Je pense qu'il faudra organiser une certaine forme de redistribution vers les offices nationaux qui ne recevraient pas de recettes au titre des services rendus, car tarir définitivement leur source de revenus ne serait pas politiquement accepté. Aujourd'hui, les taxes de renouvellement augmentent avec la durée de vie du brevet et s'apparentent à un impôt sur le monopole conféré par le brevet. Pourquoi ne pas le réduire et utiliser ces ressources au financement de missions d'intérêt général ?

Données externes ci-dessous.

(* ===== verification/ServerState.v ===== *)
(** * The whole server's state

    The globals of [main.c], [network.c], [client_handler.c], [audio_mixer.c]
    and [ipc_manager.c] around the room manager's [world]: the client slots, the
    fd map, the users file, the task queue, the ring, the jitter buffers and
    the speaker semaphores; and what the server has sent so far. *)
From S2P Require Import Prelude CInt CString Protocol Posix RoomStore World Ring Jitter.
#[local] Open Scope Z_scope.

(** [worker_task], with the string in [command]. *)
Record worker_task := WorkerTask {
  wt_c : option loc;
  wt_command : bytes
}.

(** [task_queue[256]] and its indices. *)
Record task_queue := TaskQueue {
  tq_tasks : list worker_task;
  tq_count : Z;
  tq_head : Z;
  tq_tail : Z
}.

(** A datagram of [send_audio_to_client]: destination, length of the address,
    number of bytes, packet. *)
Record datagram := Datagram {
  dg_addr : bytes;
  dg_addr_len : Z;
  dg_size : Z;
  dg_packet : audio_packet
}.

Record server (D : Type) := Server {
  sv_world : world D;
  sv_clients : list (option loc);       (** [client *clients[50]] *)
  sv_client_count : Z;
  sv_fd_to_slot : list Z;               (** [int fd_to_slot[4096]] *)
  sv_users : file;
  sv_queue : task_queue;
  sv_ring : option ring_state;          (** [None]: [shm_ring] is NULL *)
  sv_jitter : list jitter_buffer;       (** [jitter_buffers[50]] *)
  sv_speaker_sem : list Z;              (** [room_speaker_sem[32]] *)
  sv_now : Z;                           (** [get_time_ms()] *)
  sv_sent : list (Z * response_packet); (** responses, by fd *)
  sv_closed : list Z;                   (** descriptors closed *)
  sv_datagrams : list datagram;
  sv_on : bool                          (** [server_on] *)
}.
#[global] Arguments Server {D}.
#[global] Arguments sv_world {D}.
#[global] Arguments sv_clients {D}.
#[global] Arguments sv_client_count {D}.
#[global] Arguments sv_fd_to_slot {D}.
#[global] Arguments sv_users {D}.
#[global] Arguments sv_queue {D}.
#[global] Arguments sv_ring {D}.
#[global] Arguments sv_jitter {D}.
#[global] Arguments sv_speaker_sem {D}.
#[global] Arguments sv_now {D}.
#[global] Arguments sv_sent {D}.
#[global] Arguments sv_closed {D}.
#[global] Arguments sv_datagrams {D}.
#[global] Arguments sv_on {D}.

Section server_updates.
Context {D : Type}.
Implicit Types s : server D.

Definition with_world (w : world D) s : server D :=
  Server w (sv_clients s) (sv_client_count s) (sv_fd_to_slot s) (sv_users s) (sv_queue s)
    (sv_ring s) (sv_jitter s) (sv_speaker_sem s) (sv_now s) (sv_sent s) (sv_closed s)
    (sv_datagrams s) (sv_on s).
Definition with_clients (cs : list (option loc)) (n : Z) s : server D :=
  Server (sv_world s) cs n (sv_fd_to_slot s) (sv_users s) (sv_queue s)
    (sv_ring s) (sv_jitter s) (sv_speaker_sem s) (sv_now s) (sv_sent s) (sv_closed s)
    (sv_datagrams s) (sv_on s).
Definition with_fd_map (m : list Z) s : server D :=
  Server (sv_world s) (sv_clients s) (sv_client_count s) m (sv_users s) (sv_queue s)
    (sv_ring s) (sv_jitter s) (sv_speaker_sem s) (sv_now s) (sv_sent s) (sv_closed s)
    (sv_datagrams s) (sv_on s).
Definition with_users (f : file) s : server D :=
  Server (sv_world s) (sv_clients s) (sv_client_count s) (sv_fd_to_slot s) f (sv_queue s)
    (sv_ring s) (sv_jitter s) (sv_speaker_sem s) (sv_now s) (sv_sent s) (sv_closed s)
    (sv_datagrams s) (sv_on s).
Definition with_queue (q : task_queue) s : server D :=
  Server (sv_world s) (sv_clients s) (sv_client_count s) (sv_fd_to_slot s) (sv_users s) q
    (sv_ring s) (sv_jitter s) (sv_speaker_sem s) (sv_now s) (sv_sent s) (sv_closed s)
    (sv_datagrams s) (sv_on s).
Definition with_ring (r : option ring_state) s : server D :=
  Server (sv_world s) (sv_clients s) (sv_client_count s) (sv_fd_to_slot s) (sv_users s)
    (sv_queue s) r (sv_jitter s) (sv_speaker_sem s) (sv_now s) (sv_sent s) (sv_closed s)
    (sv_datagrams s) (sv_on s).
Definition with_jitter (j : list jitter_buffer) s : server D :=
  Server (sv_world s) (sv_clients s) (sv_client_count s) (sv_fd_to_slot s) (sv_users s)
    (sv_queue s) (sv_ring s) j (sv_speaker_sem s) (sv_now s) (sv_sent s) (sv_closed s)
    (sv_datagrams s) (sv_on s).
Definition with_speaker_sem (l : list Z) s : server D :=
  Server (sv_world s) (sv_clients s) (sv_client_count s) (sv_fd_to_slot s) (sv_users s)
    (sv_queue s) (sv_ring s) (sv_jitter s) l (sv_now s) (sv_sent s) (sv_closed s)
    (sv_datagrams s) (sv_on s).
Definition with_sent (l : list (Z * response_packet)) s : server D :=
  Server (sv_world s) (sv_clients s) (sv_client_count s) (sv_fd_to_slot s) (sv_users s)
    (sv_queue s) (sv_ring s) (sv_jitter s) (sv_speaker_sem s) (sv_now s) l (sv_closed s)
    (sv_datagrams s) (sv_on s).
Definition with_closed (l : list Z) s : server D :=
  Server (sv_world s) (sv_clients s) (sv_client_count s) (sv_fd_to_slot s) (sv_users s)
    (sv_queue s) (sv_ring s) (sv_jitter s) (sv_speaker_sem s) (sv_now s) (sv_sent s) l
    (sv_datagrams s) (sv_on s).
Definition with_datagrams (l : list datagram) s : server D :=
  Server (sv_world s) (sv_clients s) (sv_client_count s) (sv_fd_to_slot s) (sv_users s)
    (sv_queue s) (sv_ring s) (sv_jitter s) (sv_speaker_sem s) (sv_now s) (sv_sent s)
    (sv_closed s) l (sv_on s).

Definition with_on (on : bool) s : server D :=
  Server (sv_world s) (sv_clients s) (sv_client_count s) (sv_fd_to_slot s) (sv_users s)
    (sv_queue s) (sv_ring s) (sv_jitter s) (sv_speaker_sem s) (sv_now s) (sv_sent s)
    (sv_closed s) (sv_datagrams s) on.

(** Run a computation of the room manager. *)
Definition on_world {A} (m : C (world D) A) : C (server D) A := λ s,
  match m (sv_world s) with
  | Some (a, w) => Some (a, with_world w s)
  | None => None
  end.

Lemma on_world_run {A} (m : C (world D) A) s a w :
  m (sv_world s) = Some (a, w) → on_world m s = Some (a, with_world w s).
Proof. unfold on_world. by intros ->. Qed.

Lemma with_world_id s : with_world (sv_world s) s = s.
Proof. by destruct s. Qed.

(** Reading an object changes nothing. *)
Lemma sv_read_client s c y : w_clients (sv_world s) !! c = Some y →
  on_world (read_client c) s = Some (y, s).
Proof.
  intros Hy. rewrite (on_world_run _ _ _ _ (read_client_run _ _ _ Hy)).
  by rewrite with_world_id.
Qed.
Lemma sv_read_room s l x : w_rooms (sv_world s) !! l = Some x →
  on_world (read_room l) s = Some (x, s).
Proof.
  intros Hx. rewrite (on_world_run _ _ _ _ (read_room_run _ _ _ Hx)).
  by rewrite with_world_id.
Qed.
End server_updates.

(** An array access by a C integer. *)
Definition at_index {A} (l : list A) (i : Z) : option A :=
  if i <? 0 then None else l !! Z.to_nat i.

Lemma at_index_nonneg {A} (l : list A) i : 0 ≤ i → at_index l i = l !! Z.to_nat i.
Proof. intros Hi. unfold at_index. by destruct (Z.ltb_spec i 0); [lia|]. Qed.

(** A running server around a world: everything as the [init] functions leave
    it, two clients connected. *)
Definition demo_server {D} (w : world D) : server D :=
  Server w ([Some 1%positive; Some 2%positive] ++ replicate 48 None) 2
    (replicate 5 (-1) ++ [0; 1] ++ replicate 4089 (-1)) (File [] [])
    (TaskQueue (replicate 256 (WorkerTask None [])) 0 0 0) (Some ring_init)
    (replicate 50 jitter_init) (replicate 32 MAX_SPEAKERS_PER_ROOM) 1000 [] [] [] true.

Certains Etats membres ne soutiennent l'instauration d'un brevet communautaire que dans la mesure où ils en retireront un bénéfice national supérieur au système actuel. Dans cette optique, le brevet communautaire est conçu comme devant favoriser spécialement les Etats les moins innovants. La demande d'un modèle d'utilité communautaire va dans ce sens.
Selon l'option retenue dans la proposition de la Commission, les conséquences d'une éventuelle adoption du réglement instaurant un brevet communautaire sont les suivantes :
- modification de la Convention de Munich ;
- adhésion de la Communauté à la Convention de Munich ;
- règlement de la question de l'incorporation du principe de prééminence du droit communautaire dans le système de Munich, par exemple pour la directive sur les inventions biotechnologiques ou pour la directive éventuelle sur la brevetabilité des logiciels 123 ( * ) .
M. Francis Grignon - A quelle date envisagez-vous que les négociations pourront aboutir ?
M. Thierry Stoll - Il serait souhaitable d'être fixé sur l'existence ou non d'une volonté politique à mettre en oeuvre un brevet communautaire d'ici à la fin de l'année 2001, et d'avoir des premières indications à ce sujet dès le Conseil « Marché intérieur » du 5 juin prochain. Juridiquement, la ratification du Traité de Nice est nécessaire avant la mise en place d'un système juridictionnel communautaire en matière de propriété industrielle.
* 122 (commentaire : un protocole annexé à la convention de Munich permet aux Etats qui le souhaitent d'exiger une traduction en vue de la validité d'un brevet européen désignant leur territoire ; tous les Etats à l'exception du Luxembourg et de Monaco ont fait usage de cette faculté)
* 123 (Commentaire : l'adoption d'un tel protocole aurait bien pour conséquence de voir deux régimes juridiques différents s'appliquer au brevet communautaire et au brevet européen, mais la divergence serait limitée aux cas où la Communauté a légiféré en matière de conditions de brevetabilité des inventions).